Pure copper exhibits an electrical conductivity of approximately $58.0 \times 10^6$ S/m at 20°C, establishing the baseline for the International Annealed Copper Standard (IACS) at 100%. Aluminium, conversely, reaches only 61% of this value, or roughly $35.4 \times 10^6$ S/m, which necessitates a cross-sectional area 1.6 times larger for aluminium to achieve identical resistance ratings. Given these physical properties, engineers weigh volumetric conductivity against mass and installation requirements, balancing the lower density of aluminium—2.70 g/cm³ compared to 8.96 g/cm³ for copper—against the physical spatial constraints imposed by modern electrical infrastructure.

Copper has served as the reference material for electrical performance because it consistently maintains 100% of the IACS conductivity rating. Researchers often ask does aluminium conduct electricity as efficiently as its copper counterpart, and the technical data indicates it reaches only 61% of this established efficiency level at room temperature.
To compensate for this lower conductivity, standard engineering practices dictate an increase in the conductor cross-sectional area for aluminium by a factor of 1.6. In a 2024 technical assessment of residential feeder cables, using 2/0 aluminium wire provides the same ampacity as 1/0 copper wire, though the total diameter of the aluminium assembly increases by approximately 25%.
This disparity in size creates space constraints in electrical panels and conduit runs, limiting the practical application of aluminium in compact, high-density residential wiring.
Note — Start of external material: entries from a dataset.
(** X6. The structure of the document that a run returns is the structure
    of the template in which the transaction block is taken out of the
    payment information and as many copies of it as there are rows are put
    behind the children that the payment information keeps: nothing else
    of the elements, their order, tags, attributes and tails changes. *)
Theorem document_structure (args : Args) (now : datetime) (rnd : nat -> nat)
  (rows : list (list string)) (template out : Element) :
  process_xml args now rnd rows template = Ok out ->
  exists pp k block0,
    find (desc "PmtInf") template = Some pp /\
    find (desc "CdtTrfTxInf") template = Some (pp ++ [k])%list /\
    get (pp ++ [k])%list template = Some block0 /\
    erase out
    = update pp
        (edit_children
           (fun cs => remove_nth k cs
                      ++ repeat (erase block0) (List.length rows))%list)
        (erase template).
Proof.
  intros Hrun.
  destruct (process_xml_inv _ _ _ _ _ _ Hrun)
    as (txs & root1 & pp & k & block & blocks & Htxs & Hhdr & Hpp & Hq & Hblock
        & Hlen & Hnth & Hout).
  destruct (stamp_header_inv _ _ _ _ _ _ _ Hhdr) as (_ & He & _).
  destruct (get_same_structure _ root1 template block He Hblock)
    as (block0 & Hb0 & Heb).
  exists pp, k, block0.
  rewrite <- (find_same_structure _ root1 template He).
  rewrite <- (find_same_structure (desc "CdtTrfTxInf") root1 template He).
  split; [exact Hpp|]. split; [exact Hq|]. split; [exact Hb0|].
  assert (Hrows : List.length txs = List.length rows).
  { rewrite (get_credit_transactions_ok rows) in Htxs
      by apply (get_credit_transactions_inv rows txs Htxs).
    injection Htxs as <-. apply length_map. }
  assert (Hblocks : map erase blocks = repeat (erase block0) (List.length rows)).
  { rewrite <- Hrows, <- Hlen, <- (length_map erase blocks).
    apply all_equal_repeat. intros x Hx. apply in_map_iff in Hx.
    destruct Hx as (b & <- & Hb).
    destruct (run_blocks_filled _ _ _ _ _ _ Hlen Hnth b Hb)
      as (n & tx & _ & _ & Hfill).
    destruct (fill_block_inv _ _ _ _ _ Hfill) as (Hebl & _). congruence. }
  rewrite Hout, <- He, <- Hblocks. apply erase_update_commute.
  intros x. unfold edit_children.
  now rewrite erase_with_children, children_erase, map_app, map_remove_nth.
Qed.

(** X7. The text of a node that comes before the transaction block in
    document order and is none of the nine nodes that the header lookups
    find is in the document what it is in the template. *)
Theorem other_text_kept (args : Args) (now : datetime) (rnd : nat -> nat)
  (rows : list (list string)) (template out : Element) (q p : path) :
  process_xml args now rnd rows template = Ok out ->
  find (desc "CdtTrfTxInf") template = Some q ->
  precedes p q = true ->
  (forall x p', In x header_lookups -> find x template = Some p' -> p <> p') ->
  text_at p out = text_at p template.
Proof.
  intros Hrun Hq0 Hprec Hother.
  destruct (process_xml_inv _ _ _ _ _ _ Hrun)
    as (txs & root1 & pp & k & block & blocks & _ & Hhdr & Hpp & Hq & Hblock
        & _ & _ & Hout).
  destruct (stamp_header_inv _ _ _ _ _ _ _ Hhdr) as (_ & He & _).
  rewrite <- (find_same_structure _ root1 template He), Hq in Hq0.
  injection Hq0 as <-.
  rewrite Hout, (text_at_edit _ k pp root1 p Hprec).
  - apply (stamp_all_text_frame _ _ _ _ (stamp_header_all_inv _ _ _ _ _ _ _ Hhdr)).
    now rewrite header_stamps_lookups.
  - intros par Hpar.
    apply (run_firstn root1 block blocks pp k Hblock par Hpar).
Qed.

(** ** The failures and the structure on the sample templates *)

Lemma sample_rows_long : Forall (fun row => 5 <= List.length row) sample_rows.
Proof. repeat constructor. Qed.

Lemma missing_header_node_error_witness :
  process_xml sample_args sample_now sample_rnd sample_rows
    template_without_count = Err AttributeError.
Proof.
  apply (missing_header_node_error sample_args sample_now sample_rnd
           sample_rows template_without_count sample_rows_long).
  apply Exists_exists. exists (desc "NbOfTxs").
  split; [cbn; tauto | vm_compute; reflexivity].
Defined.

Lemma missing_block_or_parent_error_witness :
  (present (desc "PmtInf") template_without_block = false ->
   process_xml sample_args sample_now sample_rnd sample_rows
     template_without_block = Err AttributeError) /\
  (present (desc "PmtInf") template_without_block = true ->
   present (desc "CdtTrfTxInf") template_without_block = false ->
   process_xml sample_args sample_now sample_rnd sample_rows
     template_without_block = Err TypeError).
Proof.
  apply (missing_block_or_parent_error sample_args sample_now sample_rnd
           sample_rows template_without_block sample_rows_long).
  repeat constructor.
Defined.

Lemma block_not_child_error_witness :
  process_xml sample_args sample_now sample_rnd sample_rows
    template_nested_block = Err ValueError.
Proof.
  apply (block_not_child_error sample_args sample_now sample_rnd sample_rows
           template_nested_block sample_rows_long);
    [repeat constructor | vm_compute; reflexivity].
Defined.

Lemma missing_block_node_error_witness :
  process_xml sample_args sample_now sample_rnd sample_rows
    template_without_ustrd = Err AttributeError.
Proof.
  apply (missing_block_node_error sample_args sample_now sample_rnd sample_rows
           template_without_ustrd block_without_ustrd sample_rows_long);
    [discriminate | repeat constructor | vm_compute; reflexivity
    | vm_compute; reflexivity |].
  apply Exists_exists. exists (desc "Ustrd").
  split; [cbn; tauto | vm_compute; reflexivity].
Defined.

Lemma document_structure_witness :
  exists pp k block0,
    find (desc "PmtInf") sample_template = Some pp /\
    find (desc "CdtTrfTxInf") sample_template = Some (pp ++ [k])%list /\
    get (pp ++ [k])%list sample_template = Some block0 /\
    erase sample_out
    = update pp
        (edit_children
           (fun cs => remove_nth k cs
                      ++ repeat (erase block0) (List.length sample_rows))%list)
        (erase sample_template).
Proof.
  apply (document_structure sample_args sample_now sample_rnd sample_rows
           sample_template sample_out sample_run).
Defined.

Lemma other_text_kept_witness :
  text_at [0; 1; 1] sample_out = text_at [0; 1; 1] sample_template.
Proof.
  apply (other_text_kept sample_args sample_now sample_rnd sample_rows
           sample_template sample_out [0; 1; 6] [0; 1; 1] sample_run);
    [vm_compute; reflexivity | reflexivity |].
  intros x p' Hx Hf. cbn [header_lookups In] in Hx.
  repeat (destruct Hx as [<-|Hx]); try contradiction;
    vm_compute in Hf; congruence.
Defined.

(** ** The party and the debtor *)

Section Fields.

(** The node that [.//A/B] finds is a child of a node with tag [A]. *)
Lemma find_child_parent (a b : string) (e : Element) (p : path) :
  find (Descendant a [b]) e = Some p ->
  exists p0 i d0, p = (p0 ++ [i])%list /\ get p0 e = Some d0 /\ tag d0 = a.
Proof.
  unfold find, findall. cbn [fold_left].
  destruct (select_child b (select_descendant a [([], e)])) as [|[p' d] l]
    eqn:Hsel; [discriminate|].
  cbn [map head fst]. intros [= <-].
  assert (Hin : In (p', d) (select_child b (select_descendant a [([], e)])))
    by (rewrite Hsel; now left).
  unfold select_child in Hin. apply in_flat_map in Hin.
  destruct Hin as ([p0 d0] & Hin0 & H). cbn [fst snd] in H.
  apply In_indexed in H. destruct H as (k & c & Hk & H).
  destruct (tag c =? b)%string; [|contradiction].
  destruct H as [H|[]]. inversion H; subst.
  exists p0, (0 + k), d0. split; [reflexivity|].
  apply (findall_sound (Descendant a []) e p0 d0 Hin0).
Qed.

(** Two lookups whose paths end in different tags find different nodes. *)
Lemma find_distinct_tags (x y : xpath) (e : Element) (p p' : path) :
  final_tag x <> final_tag y ->
  find x e = Some p -> find y e = Some p' -> p <> p'.
Proof.
  intros Hne Hp Hp' <-. destruct (find_sound _ _ _ Hp) as (d & Hd & Ht).
  destruct (find_sound _ _ _ Hp') as (d' & Hd' & Ht').
  rewrite Hd in Hd'. injection Hd' as <-. congruence.
Qed.

(** So do [.//A/B] and [.//A'/B'] when [A] and [A'] differ. *)
Lemma find_distinct_parents (a a' b b' : string) (e : Element) (p p' : path) :
  a <> a' ->
  find (Descendant a [b]) e = Some p -> find (Descendant a' [b']) e = Some p' ->
  p <> p'.
Proof.
  intros Hne Hp Hp' <-.
  destruct (find_child_parent _ _ _ _ Hp) as (p0 & i & d0 & -> & Hd & Ht).
  destruct (find_child_parent _ _ _ _ Hp') as (p1 & j & d1 & Heq & Hd1 & Ht1).
  apply app_inj_tail in Heq. destruct Heq as [<- _].
  rewrite Hd in Hd1. injection Hd1 as <-. congruence.
Qed.

Lemma get_credit_transactions_length (rows : list (list string))
  (txs : list Transaction) :
  get_credit_transactions rows = Ok txs -> List.length txs = List.length rows.
Proof.
  intros Htxs.
  rewrite (get_credit_transactions_ok rows) in Htxs
    by apply (get_credit_transactions_inv rows txs Htxs).
  injection Htxs as <-. apply length_map.
Qed.

(** The text that a header step assigns to a node before the transaction
    block is the text of that node in the document, when no later header
    step finds the same node. *)
Lemma header_node_text (args : Args) (now : datetime) (rnd : nat -> nat)
  (rows : list (list string)) (template out : Element)
  (l1 l2 : list (xpath * string)) (x : xpath) (v : string) :
  process_xml args now rnd rows template = Ok out ->
  header_stamps args now rnd (List.length rows) = (l1 ++ (x, v) :: l2)%list ->
  (forall y p p', In y (map fst l2) -> find x template = Some p ->
                  find y template = Some p' -> p <> p') ->
  lookup_before_block x template = true ->
  node_text x template out = Some v.
Proof.
  intros Hrun Hsplit Hlater Hbefore.
  destruct (process_xml_inv _ _ _ _ _ _ Hrun)
    as (txs & root1 & pp & k & block & blocks & Htxs & Hhdr & Hpp & Hq & Hblock
        & _ & _ & Hout).
  destruct (stamp_header_inv _ _ _ _ _ _ _ Hhdr) as (_ & He & _).
  pose proof (stamp_header_all_inv _ _ _ _ _ _ _ Hhdr) as Hall.
  rewrite (get_credit_transactions_length rows txs Htxs), Hsplit in Hall.
  unfold lookup_before_block in Hbefore.
  destruct (find x template) as [p|] eqn:Hp; [|discriminate].
  rewrite <- (find_same_structure (desc "CdtTrfTxInf") root1 template He), Hq
    in Hbefore.
  pose proof (stamp_all_text_set l1 l2 x v p template root1 Hall Hp
                (fun y p' Hy Hp' => Hlater y p p' Hy eq_refl Hp')) as Htext.
  assert (Hin : text_at p out = Some (Some v)).
  { rewrite Hout, (text_at_edit _ k pp root1 p Hbefore); [exact Htext|].
    intros par Hpar. apply (run_firstn root1 block blocks pp k Hblock par Hpar). }
  unfold node_text. rewrite Hp. unfold text_at in Hin.
  destruct (get p out) as [d|]; cbn [option_map] in Hin;
    [now injection Hin | discriminate].
Qed.

End Fields.

Ltac later_steps :=
  let y := fresh "y" in
  let p := fresh "p" in
  let p' := fresh "p'" in
  let Hy := fresh "Hy" in
  let Hp := fresh "Hp" in
  let Hp' := fresh "Hp'" in
  intros y p p' Hy Hp Hp'; cbn [header_stamps skipn map fst In] in Hy;
  repeat (destruct Hy as [<-|Hy]); try contradiction;
  first [ refine (find_distinct_tags _ _ _ _ _ _ Hp Hp');
          vm_compute; discriminate
        | refine (find_distinct_parents _ _ _ _ _ _ _ _ Hp Hp');
          vm_compute; discriminate ].
Lemma noChar_concat c sep ws :
  noChar c sep = true -> Forall (fun w => noChar c w = true) ws -> noChar c (String.concat sep ws) = true.
Proof.
  intros Hsep. induction 1 as [|w ws Hw Hws IH]; [done|]. destruct ws as [|w' ws]; [done|].
  change (String.concat sep (w :: w' :: ws)) with (w ^^ (sep ^^ String.concat sep (w' :: ws))).
  unfold noChar in *. by rewrite !allChars_append, Hw, Hsep, IH.
Qed.

(** *** Words, blanks and lines *)
Lemma Fields_blank t : Fields (" " ^^ t) = Fields t.
Proof. unfold Fields. by rewrite bytes_of_append. Qed.

Lemma Fields_cons w t : isWord w = true -> Fields (w ^^ " " ^^ t) = w :: Fields t.
Proof.
  intros Hw. pose proof Hw as Hc. unfold isWord in Hc. apply andb_prop in Hc as [_ Hc].
  unfold Fields. rewrite append_assoc, !bytes_of_append, (fieldsFrom_word _ _ _ Hc).
  change (bytes_of " ") with [x20]. cbn [app fieldsFrom spaceSize].
  rewrite (flush_word _ Hw). cbn [app map]. by rewrite string_of_bytes_of.
Qed.

(** A run of blanks before a field changes nothing. *)
Fixpoint blanks (n : nat) : string := match n with O => "" | S n => " " ^^ blanks n end.

Lemma Fields_blanks n t : Fields (blanks n ^^ t) = Fields t.
Proof. induction n as [|n IH]; [done|]. cbn [blanks]. by rewrite append_assoc, Fields_blank. Qed.

Lemma Split_noChar c s : noChar c s = true -> Split s c = [s].
Proof.
  induction s as [|a s IH]; [done|]. unfold noChar. cbn [allChars Split]. intros [Ha Hs]%andb_prop.
  destruct (Ascii.eqb a c); [done|]. by rewrite (IH Hs).
Qed.

Lemma Split_first c s t : noChar c s = true -> Split (s ^^ String c t) c = s :: Split t c.
Proof.
  induction s as [|a s IH]; intros H.
  - change ("" ^^ String c t) with (String c t). cbn [Split]. by rewrite Ascii.eqb_refl.
  - unfold noChar in H. cbn in H. apply andb_prop in H as [Ha Hs].
    rewrite append_cons. cbn [Split]. destruct (Ascii.eqb a c); [done|]. by rewrite (IH Hs).
Qed.

(** Lines, each ended by the separator. *)
Fixpoint unlines (c : Ascii.ascii) (ls : list string) : string :=
  match ls with [] => "" | l :: ls => l ^^ String c (unlines c ls) end.

Lemma Split_unlines c ls :
  Forall (fun l => noChar c l = true) ls -> Split (unlines c ls) c = ls ++ [""].
Proof. induction 1 as [|l ls Hl _ IH]; [done|]. cbn [unlines]. rewrite (Split_first _ _ _ Hl), IH. done. Qed.

Lemma noChar_append c s t : noChar c (s ^^ t) = noChar c s && noChar c t.
Proof. apply allChars_append. Qed.

Lemma noChar_word c s : wordChar c = false -> allChars wordChar s = true -> noChar c s = true.
Proof.
  intros Hc. apply allChars_impl. intros a Ha. destruct (Ascii.eqb_spec a c); [congruence|done].
Qed.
Larger wire bundles require wider raceways and heavier-duty terminals, complicating installations where structural space is finite or predefined by established building electrical codes.
Aluminium density is approximately 2.70 g/cm³, while copper density stands at 8.96 g/cm³. This creates a mass-to-current ratio favoring aluminium in overhead utility applications.
Because aluminium weighs roughly 50% less than a copper conductor of equivalent resistance, it reduces the mechanical load on utility transmission towers over long spans. Since 1950, utility companies have shifted toward Aluminium Conductor Steel Reinforced (ACSR) cables to minimize structural support requirements without compromising grid current capacity.
Reduced mass also lowers material procurement costs, as aluminium prices track lower than copper futures on the London Metal Exchange. However, the installation process requires different hardware, as standard copper terminals can fail when paired with aluminium due to different material expansion rates and contact surface requirements.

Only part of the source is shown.